Top of DATA UNDER STUDY

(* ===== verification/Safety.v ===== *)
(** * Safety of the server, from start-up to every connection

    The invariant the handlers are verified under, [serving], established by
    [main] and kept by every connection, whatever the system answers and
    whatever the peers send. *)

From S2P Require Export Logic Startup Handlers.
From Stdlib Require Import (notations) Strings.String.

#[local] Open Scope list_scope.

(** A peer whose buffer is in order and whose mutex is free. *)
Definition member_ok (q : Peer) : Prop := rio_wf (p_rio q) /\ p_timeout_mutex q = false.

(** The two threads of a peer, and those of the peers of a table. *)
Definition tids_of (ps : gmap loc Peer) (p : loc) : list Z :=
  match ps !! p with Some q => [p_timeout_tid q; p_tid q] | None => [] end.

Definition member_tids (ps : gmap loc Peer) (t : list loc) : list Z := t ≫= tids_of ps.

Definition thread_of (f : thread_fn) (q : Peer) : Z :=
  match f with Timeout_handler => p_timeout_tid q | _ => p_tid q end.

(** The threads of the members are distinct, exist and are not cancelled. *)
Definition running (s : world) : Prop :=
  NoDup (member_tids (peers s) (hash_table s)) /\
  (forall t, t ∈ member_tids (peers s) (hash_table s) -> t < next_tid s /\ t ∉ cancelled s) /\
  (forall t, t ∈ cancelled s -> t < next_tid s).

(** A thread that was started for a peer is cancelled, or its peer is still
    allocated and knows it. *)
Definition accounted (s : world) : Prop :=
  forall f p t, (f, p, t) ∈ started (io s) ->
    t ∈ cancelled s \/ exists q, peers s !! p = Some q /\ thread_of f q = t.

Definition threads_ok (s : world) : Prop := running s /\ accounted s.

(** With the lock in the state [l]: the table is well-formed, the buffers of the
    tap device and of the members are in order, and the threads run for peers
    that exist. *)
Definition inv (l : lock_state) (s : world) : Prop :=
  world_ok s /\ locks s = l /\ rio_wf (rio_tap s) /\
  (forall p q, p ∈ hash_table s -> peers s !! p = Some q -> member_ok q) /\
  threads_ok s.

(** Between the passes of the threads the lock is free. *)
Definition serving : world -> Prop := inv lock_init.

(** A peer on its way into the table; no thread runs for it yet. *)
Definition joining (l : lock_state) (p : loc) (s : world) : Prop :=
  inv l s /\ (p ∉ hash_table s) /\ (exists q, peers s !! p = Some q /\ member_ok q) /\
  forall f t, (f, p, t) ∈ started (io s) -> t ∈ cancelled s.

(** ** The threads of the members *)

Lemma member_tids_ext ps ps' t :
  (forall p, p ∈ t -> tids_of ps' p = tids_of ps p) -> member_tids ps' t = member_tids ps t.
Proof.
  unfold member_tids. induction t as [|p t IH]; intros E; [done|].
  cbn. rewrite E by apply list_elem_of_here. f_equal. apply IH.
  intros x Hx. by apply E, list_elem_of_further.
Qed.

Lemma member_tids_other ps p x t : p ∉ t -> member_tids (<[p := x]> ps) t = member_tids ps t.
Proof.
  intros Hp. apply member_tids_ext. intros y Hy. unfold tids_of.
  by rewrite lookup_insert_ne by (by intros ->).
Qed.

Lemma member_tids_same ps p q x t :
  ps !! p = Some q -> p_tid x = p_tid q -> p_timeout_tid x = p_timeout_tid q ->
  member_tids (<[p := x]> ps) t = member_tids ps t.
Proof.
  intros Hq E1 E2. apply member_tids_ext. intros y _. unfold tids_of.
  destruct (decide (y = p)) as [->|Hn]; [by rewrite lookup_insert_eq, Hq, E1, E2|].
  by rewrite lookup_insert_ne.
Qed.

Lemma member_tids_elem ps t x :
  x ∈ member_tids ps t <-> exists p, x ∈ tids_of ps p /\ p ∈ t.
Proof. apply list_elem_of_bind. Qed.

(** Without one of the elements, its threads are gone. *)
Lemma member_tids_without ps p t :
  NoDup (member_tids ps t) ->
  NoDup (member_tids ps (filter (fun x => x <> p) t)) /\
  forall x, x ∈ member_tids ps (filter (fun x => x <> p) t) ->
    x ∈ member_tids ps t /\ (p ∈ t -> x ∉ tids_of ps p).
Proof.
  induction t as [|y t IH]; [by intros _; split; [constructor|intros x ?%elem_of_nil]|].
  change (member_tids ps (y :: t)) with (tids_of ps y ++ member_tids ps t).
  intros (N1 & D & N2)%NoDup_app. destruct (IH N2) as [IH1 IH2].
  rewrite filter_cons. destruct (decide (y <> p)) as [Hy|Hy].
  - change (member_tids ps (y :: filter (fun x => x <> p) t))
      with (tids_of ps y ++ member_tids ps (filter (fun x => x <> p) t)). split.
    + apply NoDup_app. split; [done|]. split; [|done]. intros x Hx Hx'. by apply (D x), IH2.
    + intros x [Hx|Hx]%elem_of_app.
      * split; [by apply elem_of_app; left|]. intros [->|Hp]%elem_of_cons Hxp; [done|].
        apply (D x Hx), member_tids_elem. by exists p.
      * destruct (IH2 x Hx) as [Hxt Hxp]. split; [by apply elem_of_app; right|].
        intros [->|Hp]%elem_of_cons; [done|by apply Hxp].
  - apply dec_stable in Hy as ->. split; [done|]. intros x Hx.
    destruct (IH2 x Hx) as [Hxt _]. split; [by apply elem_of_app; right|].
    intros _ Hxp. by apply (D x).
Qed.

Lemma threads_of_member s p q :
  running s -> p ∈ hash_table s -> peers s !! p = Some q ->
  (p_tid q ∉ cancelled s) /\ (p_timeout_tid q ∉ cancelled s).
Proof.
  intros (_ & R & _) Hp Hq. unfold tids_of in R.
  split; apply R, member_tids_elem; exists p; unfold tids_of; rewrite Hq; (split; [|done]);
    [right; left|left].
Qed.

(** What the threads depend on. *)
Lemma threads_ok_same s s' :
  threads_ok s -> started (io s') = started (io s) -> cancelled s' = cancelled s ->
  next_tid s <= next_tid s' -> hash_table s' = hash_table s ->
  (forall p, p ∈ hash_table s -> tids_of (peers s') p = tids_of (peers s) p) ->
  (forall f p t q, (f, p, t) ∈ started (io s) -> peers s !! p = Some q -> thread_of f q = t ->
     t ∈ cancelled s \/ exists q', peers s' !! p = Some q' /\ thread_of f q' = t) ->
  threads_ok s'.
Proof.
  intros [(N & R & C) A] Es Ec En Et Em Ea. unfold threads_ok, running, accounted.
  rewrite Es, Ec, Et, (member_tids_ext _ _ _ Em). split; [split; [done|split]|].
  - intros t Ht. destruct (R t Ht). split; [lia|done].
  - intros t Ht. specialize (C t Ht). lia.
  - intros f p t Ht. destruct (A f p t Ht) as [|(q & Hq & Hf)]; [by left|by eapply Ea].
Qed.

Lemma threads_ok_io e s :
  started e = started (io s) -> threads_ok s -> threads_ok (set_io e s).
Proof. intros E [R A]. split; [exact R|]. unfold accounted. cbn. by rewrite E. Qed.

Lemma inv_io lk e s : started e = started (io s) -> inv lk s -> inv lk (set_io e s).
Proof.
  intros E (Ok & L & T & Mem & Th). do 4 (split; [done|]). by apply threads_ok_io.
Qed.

Bottom of DATA UNDER STUDY

= PROBLEM REQUIREMENTS =
Where does "exists" appear in the records above? Copy each line that holds it.

= OUTPUT FOR THIS TASK =
    t ∈ cancelled s \/ exists q, peers s !! p = Some q /\ thread_of f q = t.
  inv l s /\ (p ∉ hash_table s) /\ (exists q, peers s !! p = Some q /\ member_ok q) /\
  x ∈ member_tids ps t <-> exists p, x ∈ tids_of ps p /\ p ∈ t.
        apply (D x Hx), member_tids_elem. by exists p.
  split; apply R, member_tids_elem; exists p; unfold tids_of; rewrite Hq; (split; [|done]);
     t ∈ cancelled s \/ exists q', peers s' !! p = Some q' /\ thread_of f q' = t) ->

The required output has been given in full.